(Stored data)
- - - - - - -
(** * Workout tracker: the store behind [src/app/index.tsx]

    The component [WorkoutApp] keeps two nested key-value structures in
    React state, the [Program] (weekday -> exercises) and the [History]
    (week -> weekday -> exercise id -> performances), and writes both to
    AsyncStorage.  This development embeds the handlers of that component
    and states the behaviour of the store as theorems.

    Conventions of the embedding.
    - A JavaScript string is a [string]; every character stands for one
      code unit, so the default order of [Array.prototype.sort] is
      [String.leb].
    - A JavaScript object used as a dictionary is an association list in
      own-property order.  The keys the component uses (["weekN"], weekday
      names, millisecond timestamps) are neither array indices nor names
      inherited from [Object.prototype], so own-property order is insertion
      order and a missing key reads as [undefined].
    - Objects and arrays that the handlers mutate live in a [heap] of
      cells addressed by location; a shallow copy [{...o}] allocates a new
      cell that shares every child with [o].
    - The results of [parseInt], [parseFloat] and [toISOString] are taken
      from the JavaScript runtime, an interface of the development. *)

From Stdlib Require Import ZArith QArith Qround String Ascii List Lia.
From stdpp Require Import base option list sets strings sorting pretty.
- - - - - - -
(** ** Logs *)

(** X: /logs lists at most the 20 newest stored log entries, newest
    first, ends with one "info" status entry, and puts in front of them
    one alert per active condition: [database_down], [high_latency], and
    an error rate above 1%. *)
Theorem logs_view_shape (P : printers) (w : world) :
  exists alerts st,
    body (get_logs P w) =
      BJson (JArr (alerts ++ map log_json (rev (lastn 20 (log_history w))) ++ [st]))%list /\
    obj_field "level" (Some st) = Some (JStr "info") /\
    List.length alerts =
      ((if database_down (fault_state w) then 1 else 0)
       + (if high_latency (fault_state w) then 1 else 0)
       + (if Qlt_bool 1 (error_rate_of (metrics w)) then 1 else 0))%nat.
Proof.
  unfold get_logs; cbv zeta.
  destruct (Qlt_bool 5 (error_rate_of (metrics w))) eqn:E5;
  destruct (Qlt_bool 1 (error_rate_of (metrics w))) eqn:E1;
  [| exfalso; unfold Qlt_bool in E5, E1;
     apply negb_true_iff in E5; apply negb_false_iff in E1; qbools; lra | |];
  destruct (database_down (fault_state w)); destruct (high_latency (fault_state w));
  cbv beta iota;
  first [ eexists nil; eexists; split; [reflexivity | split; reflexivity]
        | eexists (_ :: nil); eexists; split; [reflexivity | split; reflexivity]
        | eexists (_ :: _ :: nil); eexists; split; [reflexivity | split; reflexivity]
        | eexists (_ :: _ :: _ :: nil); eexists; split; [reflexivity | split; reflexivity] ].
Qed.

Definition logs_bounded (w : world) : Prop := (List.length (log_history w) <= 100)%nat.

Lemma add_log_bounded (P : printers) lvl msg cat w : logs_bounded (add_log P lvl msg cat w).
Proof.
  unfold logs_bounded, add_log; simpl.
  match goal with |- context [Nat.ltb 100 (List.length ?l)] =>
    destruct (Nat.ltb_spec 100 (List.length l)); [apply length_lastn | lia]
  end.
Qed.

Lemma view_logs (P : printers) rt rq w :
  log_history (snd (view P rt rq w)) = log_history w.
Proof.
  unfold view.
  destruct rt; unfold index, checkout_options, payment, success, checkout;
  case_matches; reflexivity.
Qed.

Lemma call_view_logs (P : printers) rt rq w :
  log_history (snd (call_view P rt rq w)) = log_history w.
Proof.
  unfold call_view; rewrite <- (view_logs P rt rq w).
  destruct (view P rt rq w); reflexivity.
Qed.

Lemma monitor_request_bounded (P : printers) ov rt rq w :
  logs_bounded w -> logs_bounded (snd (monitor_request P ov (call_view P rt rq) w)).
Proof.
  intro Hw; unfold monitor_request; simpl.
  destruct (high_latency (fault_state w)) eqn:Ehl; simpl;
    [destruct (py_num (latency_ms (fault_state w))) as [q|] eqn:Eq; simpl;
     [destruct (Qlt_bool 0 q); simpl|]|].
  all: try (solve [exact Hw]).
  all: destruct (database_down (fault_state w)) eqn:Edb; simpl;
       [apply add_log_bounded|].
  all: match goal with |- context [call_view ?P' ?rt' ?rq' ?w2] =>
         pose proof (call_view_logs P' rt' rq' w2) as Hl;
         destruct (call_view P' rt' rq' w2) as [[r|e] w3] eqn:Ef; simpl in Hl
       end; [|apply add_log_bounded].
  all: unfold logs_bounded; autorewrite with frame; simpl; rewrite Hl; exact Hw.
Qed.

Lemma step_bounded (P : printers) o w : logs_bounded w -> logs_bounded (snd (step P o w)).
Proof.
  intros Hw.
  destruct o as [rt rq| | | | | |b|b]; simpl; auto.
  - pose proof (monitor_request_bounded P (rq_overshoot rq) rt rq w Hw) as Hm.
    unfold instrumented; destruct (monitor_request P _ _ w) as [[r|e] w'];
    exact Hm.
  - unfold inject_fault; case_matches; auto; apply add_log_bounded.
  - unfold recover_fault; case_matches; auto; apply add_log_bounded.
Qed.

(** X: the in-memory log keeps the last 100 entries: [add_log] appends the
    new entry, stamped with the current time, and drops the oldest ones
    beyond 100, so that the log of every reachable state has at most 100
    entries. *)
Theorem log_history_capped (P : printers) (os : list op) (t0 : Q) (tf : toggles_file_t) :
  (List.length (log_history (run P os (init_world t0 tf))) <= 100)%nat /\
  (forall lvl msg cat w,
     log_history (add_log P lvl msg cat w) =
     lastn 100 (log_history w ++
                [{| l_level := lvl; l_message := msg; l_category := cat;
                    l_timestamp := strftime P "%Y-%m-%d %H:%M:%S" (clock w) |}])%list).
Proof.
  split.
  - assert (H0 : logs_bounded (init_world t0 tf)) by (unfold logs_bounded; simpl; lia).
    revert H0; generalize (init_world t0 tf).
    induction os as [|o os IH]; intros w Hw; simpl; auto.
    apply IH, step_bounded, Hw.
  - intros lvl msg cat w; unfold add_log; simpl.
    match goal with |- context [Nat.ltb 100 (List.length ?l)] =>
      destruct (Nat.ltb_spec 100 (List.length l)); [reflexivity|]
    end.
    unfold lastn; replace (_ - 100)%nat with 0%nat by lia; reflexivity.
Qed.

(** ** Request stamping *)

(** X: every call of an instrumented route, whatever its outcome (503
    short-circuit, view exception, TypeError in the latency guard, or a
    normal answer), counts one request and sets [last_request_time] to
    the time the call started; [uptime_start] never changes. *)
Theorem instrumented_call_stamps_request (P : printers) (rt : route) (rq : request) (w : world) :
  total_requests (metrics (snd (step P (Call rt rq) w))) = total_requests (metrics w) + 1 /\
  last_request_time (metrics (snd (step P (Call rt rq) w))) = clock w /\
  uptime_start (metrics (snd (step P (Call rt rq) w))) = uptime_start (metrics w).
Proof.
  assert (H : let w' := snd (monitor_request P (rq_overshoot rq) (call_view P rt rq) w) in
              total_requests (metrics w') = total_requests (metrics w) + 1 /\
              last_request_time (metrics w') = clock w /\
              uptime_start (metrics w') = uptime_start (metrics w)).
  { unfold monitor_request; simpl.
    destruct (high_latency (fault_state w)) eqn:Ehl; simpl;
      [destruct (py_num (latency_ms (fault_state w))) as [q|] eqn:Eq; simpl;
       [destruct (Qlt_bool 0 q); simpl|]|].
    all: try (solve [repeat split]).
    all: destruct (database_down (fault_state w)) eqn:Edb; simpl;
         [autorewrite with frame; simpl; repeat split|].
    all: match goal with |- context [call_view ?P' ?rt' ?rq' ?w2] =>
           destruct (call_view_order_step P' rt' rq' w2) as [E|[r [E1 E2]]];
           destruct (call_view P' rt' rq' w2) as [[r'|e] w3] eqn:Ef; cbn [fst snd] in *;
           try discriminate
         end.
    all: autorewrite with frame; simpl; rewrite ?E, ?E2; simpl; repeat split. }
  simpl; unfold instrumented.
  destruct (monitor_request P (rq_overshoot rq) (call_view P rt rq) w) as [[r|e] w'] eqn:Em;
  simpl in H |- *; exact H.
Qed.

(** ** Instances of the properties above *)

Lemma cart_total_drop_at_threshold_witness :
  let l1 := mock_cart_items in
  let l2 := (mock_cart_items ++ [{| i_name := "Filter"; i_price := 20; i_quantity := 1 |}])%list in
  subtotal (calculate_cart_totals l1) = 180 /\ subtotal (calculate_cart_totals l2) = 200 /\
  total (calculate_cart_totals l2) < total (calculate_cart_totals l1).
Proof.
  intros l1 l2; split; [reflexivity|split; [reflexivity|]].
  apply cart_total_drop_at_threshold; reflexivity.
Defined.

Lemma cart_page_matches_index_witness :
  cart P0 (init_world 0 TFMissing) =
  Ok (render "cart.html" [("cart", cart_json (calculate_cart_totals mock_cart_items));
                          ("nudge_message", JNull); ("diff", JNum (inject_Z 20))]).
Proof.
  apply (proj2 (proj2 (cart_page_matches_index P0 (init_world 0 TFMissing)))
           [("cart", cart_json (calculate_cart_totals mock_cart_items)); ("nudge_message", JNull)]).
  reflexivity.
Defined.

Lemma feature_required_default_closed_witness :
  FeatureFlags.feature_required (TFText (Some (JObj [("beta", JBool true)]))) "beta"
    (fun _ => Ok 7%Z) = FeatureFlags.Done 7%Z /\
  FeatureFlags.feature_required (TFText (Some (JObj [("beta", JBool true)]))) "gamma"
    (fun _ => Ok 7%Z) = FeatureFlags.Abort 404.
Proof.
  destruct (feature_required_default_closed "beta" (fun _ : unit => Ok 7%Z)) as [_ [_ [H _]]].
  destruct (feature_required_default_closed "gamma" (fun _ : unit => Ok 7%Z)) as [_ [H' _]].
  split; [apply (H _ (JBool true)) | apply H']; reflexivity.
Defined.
- - - - - - -
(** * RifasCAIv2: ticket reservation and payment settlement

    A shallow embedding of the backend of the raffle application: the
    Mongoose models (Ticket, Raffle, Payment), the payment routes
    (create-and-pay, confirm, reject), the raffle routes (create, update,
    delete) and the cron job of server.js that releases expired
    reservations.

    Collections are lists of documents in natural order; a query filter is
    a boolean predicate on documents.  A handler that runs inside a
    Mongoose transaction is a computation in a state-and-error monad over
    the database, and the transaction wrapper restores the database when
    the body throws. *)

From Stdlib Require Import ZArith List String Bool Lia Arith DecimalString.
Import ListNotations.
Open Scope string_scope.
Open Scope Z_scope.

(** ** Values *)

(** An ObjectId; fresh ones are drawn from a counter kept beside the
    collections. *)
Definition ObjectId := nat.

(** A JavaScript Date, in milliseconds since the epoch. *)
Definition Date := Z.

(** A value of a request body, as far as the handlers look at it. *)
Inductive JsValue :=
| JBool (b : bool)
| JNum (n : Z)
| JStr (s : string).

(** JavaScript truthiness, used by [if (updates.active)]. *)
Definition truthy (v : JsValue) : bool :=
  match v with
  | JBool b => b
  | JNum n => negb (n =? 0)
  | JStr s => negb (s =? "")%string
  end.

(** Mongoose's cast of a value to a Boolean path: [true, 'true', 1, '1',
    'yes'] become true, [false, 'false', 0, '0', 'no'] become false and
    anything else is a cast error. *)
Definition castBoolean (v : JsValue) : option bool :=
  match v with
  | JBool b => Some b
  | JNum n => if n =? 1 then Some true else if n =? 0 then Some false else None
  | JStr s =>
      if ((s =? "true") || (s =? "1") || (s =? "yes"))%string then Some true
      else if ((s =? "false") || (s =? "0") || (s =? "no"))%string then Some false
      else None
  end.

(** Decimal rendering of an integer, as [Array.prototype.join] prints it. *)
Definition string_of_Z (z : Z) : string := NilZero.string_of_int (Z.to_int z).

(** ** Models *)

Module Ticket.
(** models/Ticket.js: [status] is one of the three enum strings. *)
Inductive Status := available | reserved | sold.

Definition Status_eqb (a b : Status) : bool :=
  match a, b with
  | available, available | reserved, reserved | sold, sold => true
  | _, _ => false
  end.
- - - - - - -
## What the task asks
Each line above that contains the word "ones" counts once; give the total and no other text.

## Output for this exercise
2